Cash Flow Per Share

Updated on May 8, 2024
Article byTanmay Agarwal
Reviewed byDheeraj Vaidya, CFA, FRM

What is Cash Flow Per Share (CFPS)?

Cash Flow per Share of the company shows the cash flow portion of the company, which is allocated against each of the common stock presented in the company. It is calculated by dividing the cash flow which the company earns during an accounting period by total outstanding common stock.

Key Takeaways

  • Cash flow per share of the company displays the company’s cash flow portion, given against each common stock. It can be calculated by dividing the company’s cash flow by the total outstanding common stock in an accounting period.
  • It is evaluated as a ratio that divides the cash flows created under regular business workings after adjusting for preferred dividends in a reporting period by the total outstanding shares or the weighted average number of shares.
  • Investors may also analyze cash flow statements and compute financial ratios such as Cash Flow Per Share other than EPS or P/E ratio.
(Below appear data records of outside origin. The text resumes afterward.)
(** * Customer-service chatbot: session engine and knowledge-base builder

    A shallow embedding of [chatbot.py] (class [CustomerServiceBot]) and of
    [build_knowledge_base.py] (class [KnowledgeBaseBuilder]).

    The language-model, retrieval and document-parsing libraries are outside
    the repository.  Their calls are modelled by their outcome: what a call
    returns, or that it raises, is an input of the step that makes the call. *)

From Stdlib Require Import Ascii String.
From Stdlib Require Import Sorted.
From stdpp Require Import base option list gmap strings.

Local Open Scope string_scope.
Local Open Scope list_scope.

(** A path, as [pathlib] keeps it: the sequence of its components. *)
Definition Path := list string.

(** ** config.py: the settings the engine and the builder read *)

Record Settings := {
  vector_store_path : Path;
  knowledge_base_path : Path;
  company_name : string;
  support_email : string;
  business_hours : string
}.

Definition default_settings : Settings := {|
  vector_store_path := ["data"; "vectorstore"];
  knowledge_base_path := ["data"; "knowledge_base"];
  company_name := "Your Company";
  support_email := "support@yourcompany.com";
  business_hours := "Monday-Friday, 9 AM - 5 PM EST"
|}.

(** ** Documents, as the loaders and the retriever return them *)

Record Document := {
  page_content : string;
  metadata : list (string * string)
}.

(** ** chatbot.py *)

Module Chatbot.

(** The messages a conversation buffer holds.  The engine tells
    [HumanMessage] and [AIMessage] apart with [isinstance]; any other message
    class falls through both tests. *)
Inductive Message :=
  | HumanMessage (content : string)
  | AIMessage (content : string)
  | SystemMessage (content : string).

(** A handle on the persisted vector index, with the entries of its
    collection. *)
Record Chroma := { collection : list Document }.

(** Truth value of [self.vector_store] in [if self.vector_store:].  [None]
    is false; a [Chroma] handle defines [__len__] as the number of entries
    of its collection, so it is false exactly when the collection is
    empty. *)
Definition truthy (vs : option Chroma) : bool :=
  match vs with
  | None => false
  | Some h => negb (Nat.eqb (List.length (collection h)) 0)
  end.

(** A chain object keeps a reference to the memory object it was built
    with.  Memory objects live in [self.memories] and are never replaced
    there, so the reference is the key of the memory. *)
Inductive Chain :=
  | ConversationalRetrievalChain (retriever : Chroma) (memory : string)
  | ConversationChain (memory : string).

Definition chain_memory (c : Chain) : string :=
  match c with
  | ConversationalRetrievalChain _ m => m
  | ConversationChain m => m
  end.

Record Bot := {
  settings : Settings;
  vector_store : option Chroma;
  conversation_chains : gmap string Chain;
  memories : gmap string (list Message)
}.

Definition with_memories (b : Bot) (ms : gmap string (list Message)) : Bot :=
  {| settings := settings b; vector_store := vector_store b;
     conversation_chains := conversation_chains b; memories := ms |}.

Definition with_chains (b : Bot) (cs : gmap string Chain) : Bot :=
  {| settings := settings b; vector_store := vector_store b;
     conversation_chains := cs; memories := memories b |}.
How to Calculate Cash Flow Per Share?

Cash flow per share can be calculated as a ratio that divides the cash flows generated under normal business operations after adjusting for preferred dividends during a reporting period (yearly, semi-annually, or quarterly) by the total number of shares outstanding or the weighted average number of shares. A weighted average number is generally used because the number of outstanding common shares can fluctuate over the given period.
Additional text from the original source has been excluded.